Younger, untrained athletes lose gains quickly. The more highly developed an athlete is, the longer the nervous system retains the effects of training. Advanced athletes can maintain 90% of their strength for several months following a stoppage in training whereas a novice athlete can lose the effects of training in a matter of days. I’ve seen high school athletes lose 15%+ strength in a matter of a 10 day period of missing training. Gains are short lived with high school and younger athletes. If you think 3 months of hard off-season training has a residual effect after 3 months of not doing anything, you are kidding yourself.
Consistency is the most important aspect of the in-season for a baseball athlete. Soreness, stiffness, and fatigue come from being inconsistent with training. An athlete that doesn’t miss training, weekly cycles can make significant gains without bouts of muscle soreness hampering them. Consistency is more important than hard work. Gains add up by being consistent with training. The 1% rule of compounding interest adds up every day. After months of consistent training, gains can be exponential with young athletes.
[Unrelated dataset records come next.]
(** * cannon.js v0.3.3: a shallow embedding of the physics core

    The JavaScript sources are embedded as Rocq functions, one definition
    per source function, keeping the source's names.

    - A JavaScript Number is an IEEE-754 binary64 value: Rocq's primitive
      [float], whose operations are the hardware ones.
    - A [Float32Array] is a [list float]; every store goes through
      [fround] (round to nearest binary32, ties to even), as the typed
      array does.  An [Int16Array] is a [list Z] with stores wrapped by
      [toInt16].
    - A store outside a typed array does nothing and a read outside it
      gives [undefined], which every use in these sources turns into NaN.
    - A call ends in a [completion]: [Ok] with its value or [Throw].
    - Objects that the source mutates in place (vectors passed as
      [target], the world, a body) are passed and returned explicitly. *)

From Stdlib Require Import ZArith Floats Bool String Lia Sorted.
From stdpp Require Import base list.

Local Open Scope float_scope.
Local Set Warnings "-inexact-float".

(** ** Numbers *)

Abbreviation num := float.

(** [Math.fround]: what a store into a [Float32Array] keeps. *)
Definition fround (v : num) : num :=
  match Prim2SF v with
  | S754_finite s m e => SF2Prim (binary_round 24 128 s m e)
  | _ => v
  end.

(** The global [isNaN] on a Number. *)
Definition isNaN (v : num) : bool := is_nan v.

(** ToBoolean on a Number: 0, -0 and NaN are falsy. *)
Definition truthy (v : num) : bool := negb (is_zero v || is_nan v).

(** [v || 0.0] *)
Definition or_zero (v : num) : num := if truthy v then v else 0.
Training for the season is just as much to prevent injury as anything. It is well known the rotator cuff loses strength, especially eccentric, in throwing athletes throughout the course of a season. An athlete doing no routine strengthening to gain back lost control is at greater risk. The body functions one unit. As the lower body loses strength the shoulder and elbow can take on increased demands as less force is transferred up the kinetic chain. Developing strength protects the body in compromised positions.
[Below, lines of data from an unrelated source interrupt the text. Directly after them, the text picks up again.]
(** X1. For an index in range, counted from the end when negative,
    [to_onehot] returns a vector of the requested length that holds 1 at
    the index and 0 elsewhere, so that its entries sum to 1. *)
Theorem to_onehot_one_hot (val max : Z) :
  - max <= val < max ->
  exists v,
    to_onehot val max = Ok v /\
    length v = Z.to_nat max /\
    v !! Z.to_nat (val mod max) = Some 1 /\
    (forall j, j <> Z.to_nat (val mod max) -> (j < Z.to_nat max)%nat ->
       v !! j = Some 0) /\
    foldr Z.add 0 v = 1.
Proof.
  intros Hv. unfold to_onehot.
  destruct (Z.ltb_spec max 0) as [?|_]; [lia|].
  set (j := if val <? 0 then val + max else val).
  assert (Hj : j = val mod max).
  { subst j. destruct (Z.ltb_spec val 0).
    - apply (Z.mod_unique_pos _ _ (-1)); lia.
    - symmetry. apply Z.mod_small. lia. }
  assert (Hjr : 0 <= j < max).
  { subst j. destruct (Z.ltb_spec val 0); lia. }
  destruct (Z.ltb_spec j 0) as [?|_]; [lia|].
  destruct (Z.leb_spec max j) as [?|_]; [lia|]. simpl.
  rewrite <- Hj. eexists. split; [reflexivity|].
  split; [now rewrite length_insert, length_replicate|].
  split; [|split].
  - apply list_lookup_insert_eq. rewrite length_replicate. lia.
  - intros k Hk Hlt. rewrite list_lookup_insert_ne by done.
    apply lookup_replicate. split; [reflexivity|lia].
  - apply sum_insert_one. lia.
Qed.

Lemma to_onehot_one_hot_witness :
  exists v,
    to_onehot (-1) 3 = Ok v /\
    length v = Z.to_nat 3 /\
    v !! Z.to_nat (-1 mod 3) = Some 1 /\
    (forall j, j <> Z.to_nat (-1 mod 3) -> (j < Z.to_nat 3)%nat ->
       v !! j = Some 0) /\
    foldr Z.add 0 v = 1.
Proof. apply (to_onehot_one_hot (-1) 3). lia. Defined.



(** *** [get_hp_from_batch_file] *)

Import PyProps.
The real reason outside of injury prevention that most athletes take up training in the off season is for performance. It’s not easy for a pitcher to watch velocity drop throughout the season. Throwing hard for a pitcher is just like an other motor ability in that something built quickly in an off season requires time to stabilize at the new level. Performance drops just as quickly when the stimulus that was used is stopped. Strength is the most important ability in youth, and teen athletes. All other abilities, such as speed, and power are dependent on strength.
— Zach Dechant (@Zachdechant) May 8, 2017
Don’t Complicate It
Training even just one or two times per week during an in-season period can be extremely beneficial. Hitting a total body session in 20-30 minutes twice a week is easily manageable.
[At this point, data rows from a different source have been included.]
(** * sh7372 power management: power domains and core standby

    A shallow embedding of [arch/arm/mach-shmobile/pm-sh7372.c].

    The driver talks to memory-mapped registers whose contents change under
    the hardware's control, so every register access is an interaction with
    an abstract machine.  The functions of the file are written in a small
    monad that threads the machine state and records, in program order,
    every access, delay, debug message and call to a collaborator. *)

From Stdlib Require Import String ZArith List Bool Lia.
Import ListNotations.
Local Open Scope Z_scope.

(** ** Register map and constants (lines 27-37, 315-316) *)

Definition SMFRAM : Z := 0xe6a70000.
Definition SYSTBCR : Z := 0xe6150024.
Definition SBAR : Z := 0xe6180020.
Definition APARMBAREA : Z := 0xe6f10020.

Definition SPDCR : Z := 0xe6180008.
Definition SWUCR : Z := 0xe6180014.
Definition PSTR : Z := 0xe6180080.

Definition PSTR_RETRIES : nat := 100.
Definition PSTR_DELAY_US : Z := 10.

Definition EIO : Z := 5.

(** [unsigned int] is 32 bits wide on this platform. *)
Definition u32 (x : Z) : Z := x mod 2 ^ 32.

(** ** Domain descriptors

    The fields of [struct sh7372_pm_domain] that the functions below read.
    The [suspend] and [resume] function pointers of the C struct are never
    called in this file and are left out. *)

Inductive dev_power_governor := sh7372_always_on_gov.

Record sh7372_pm_domain := {
  genpd_name : string;
  bit_shift : Z;
  gov : option dev_power_governor;
  no_debug : bool;
  stay_on : bool
}.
A 20-30 min session could look something like one of the following:
Squat 4×5 w/ 2 min rest
DB RDL 3×10 w/ 1 min rest
Pull Up and/or Push Up 2×8-15 w/ 1 min rest
Another example variation:
Trap Bar Deadlift 4×5 w/ 2 min rest
Reverse Lunge 3 x 5-10 w/ 1 min rest
Reverse Pull-Up and/or Push-Up 2 x 8-15 w/ 1 min rest
If time presents itself, active rest between exercises might be the addition of rotator cuff, and core work. Something as easy as 3 exercises can stack up gains if done with consistency. Don’t neglect the in-season as a period to grow not only on the field but off it as well.